DATA FOR THE TASK:
↓
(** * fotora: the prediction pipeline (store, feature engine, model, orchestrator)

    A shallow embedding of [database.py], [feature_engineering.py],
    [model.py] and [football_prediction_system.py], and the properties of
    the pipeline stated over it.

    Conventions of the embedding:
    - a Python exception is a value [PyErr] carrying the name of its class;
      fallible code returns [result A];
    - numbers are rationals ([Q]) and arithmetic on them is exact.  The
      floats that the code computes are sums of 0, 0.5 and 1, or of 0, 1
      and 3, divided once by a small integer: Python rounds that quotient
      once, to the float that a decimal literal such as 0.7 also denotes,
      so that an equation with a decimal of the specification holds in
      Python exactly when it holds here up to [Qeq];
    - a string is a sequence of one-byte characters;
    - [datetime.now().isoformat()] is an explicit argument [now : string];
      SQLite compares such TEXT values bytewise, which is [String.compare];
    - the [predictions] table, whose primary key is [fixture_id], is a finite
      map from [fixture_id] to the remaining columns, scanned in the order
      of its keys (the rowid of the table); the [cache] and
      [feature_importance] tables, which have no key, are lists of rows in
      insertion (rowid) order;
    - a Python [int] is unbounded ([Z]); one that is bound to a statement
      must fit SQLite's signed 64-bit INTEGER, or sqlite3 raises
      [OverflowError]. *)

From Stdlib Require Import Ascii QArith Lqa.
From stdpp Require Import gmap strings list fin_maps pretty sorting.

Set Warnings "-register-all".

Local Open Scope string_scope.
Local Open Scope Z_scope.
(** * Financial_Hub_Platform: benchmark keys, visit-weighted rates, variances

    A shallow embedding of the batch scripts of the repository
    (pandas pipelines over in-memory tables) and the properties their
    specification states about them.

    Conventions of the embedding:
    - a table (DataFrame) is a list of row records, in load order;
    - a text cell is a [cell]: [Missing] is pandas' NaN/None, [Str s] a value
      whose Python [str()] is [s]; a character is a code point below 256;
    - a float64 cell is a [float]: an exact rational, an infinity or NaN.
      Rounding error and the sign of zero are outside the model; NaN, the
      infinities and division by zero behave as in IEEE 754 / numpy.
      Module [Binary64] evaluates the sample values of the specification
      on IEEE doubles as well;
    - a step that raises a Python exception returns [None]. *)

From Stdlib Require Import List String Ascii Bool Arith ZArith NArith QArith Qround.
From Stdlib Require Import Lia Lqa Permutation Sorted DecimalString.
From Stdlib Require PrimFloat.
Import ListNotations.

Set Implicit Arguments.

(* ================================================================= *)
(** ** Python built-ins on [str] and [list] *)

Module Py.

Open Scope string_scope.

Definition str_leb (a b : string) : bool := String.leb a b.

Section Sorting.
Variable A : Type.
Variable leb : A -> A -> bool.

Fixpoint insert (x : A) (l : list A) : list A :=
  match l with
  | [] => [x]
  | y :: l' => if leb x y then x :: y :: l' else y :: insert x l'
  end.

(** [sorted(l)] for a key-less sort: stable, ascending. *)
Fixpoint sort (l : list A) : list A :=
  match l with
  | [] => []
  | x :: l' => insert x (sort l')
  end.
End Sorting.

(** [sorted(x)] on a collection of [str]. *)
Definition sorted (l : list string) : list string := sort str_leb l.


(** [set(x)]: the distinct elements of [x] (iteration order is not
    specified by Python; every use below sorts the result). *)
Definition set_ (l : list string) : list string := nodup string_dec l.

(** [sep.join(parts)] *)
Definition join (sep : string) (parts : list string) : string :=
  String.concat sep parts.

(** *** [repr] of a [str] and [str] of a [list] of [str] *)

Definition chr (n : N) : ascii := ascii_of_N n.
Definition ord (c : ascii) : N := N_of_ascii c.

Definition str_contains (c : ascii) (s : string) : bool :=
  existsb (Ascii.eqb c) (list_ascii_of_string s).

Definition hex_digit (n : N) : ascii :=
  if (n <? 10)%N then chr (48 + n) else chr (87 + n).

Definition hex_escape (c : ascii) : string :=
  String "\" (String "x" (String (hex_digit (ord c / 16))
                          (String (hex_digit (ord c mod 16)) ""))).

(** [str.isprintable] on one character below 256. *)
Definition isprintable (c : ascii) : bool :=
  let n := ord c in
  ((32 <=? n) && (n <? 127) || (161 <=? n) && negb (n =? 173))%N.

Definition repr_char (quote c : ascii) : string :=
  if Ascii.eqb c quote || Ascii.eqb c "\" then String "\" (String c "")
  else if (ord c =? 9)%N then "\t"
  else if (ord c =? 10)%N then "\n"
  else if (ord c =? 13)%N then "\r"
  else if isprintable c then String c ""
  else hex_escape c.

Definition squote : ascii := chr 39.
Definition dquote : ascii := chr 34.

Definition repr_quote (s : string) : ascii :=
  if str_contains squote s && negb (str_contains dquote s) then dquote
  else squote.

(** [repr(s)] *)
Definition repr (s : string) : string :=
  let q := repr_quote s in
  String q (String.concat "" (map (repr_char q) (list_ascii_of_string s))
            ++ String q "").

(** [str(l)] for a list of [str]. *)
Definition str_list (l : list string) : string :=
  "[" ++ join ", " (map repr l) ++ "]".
↑
WHAT THE TASK REQUIRES: Every line containing the word "which" should be copied from the material.

RESPONSE:
      SQLite compares such TEXT values bytewise, which is [String.compare];
      [feature_importance] tables, which have no key, are lists of rows in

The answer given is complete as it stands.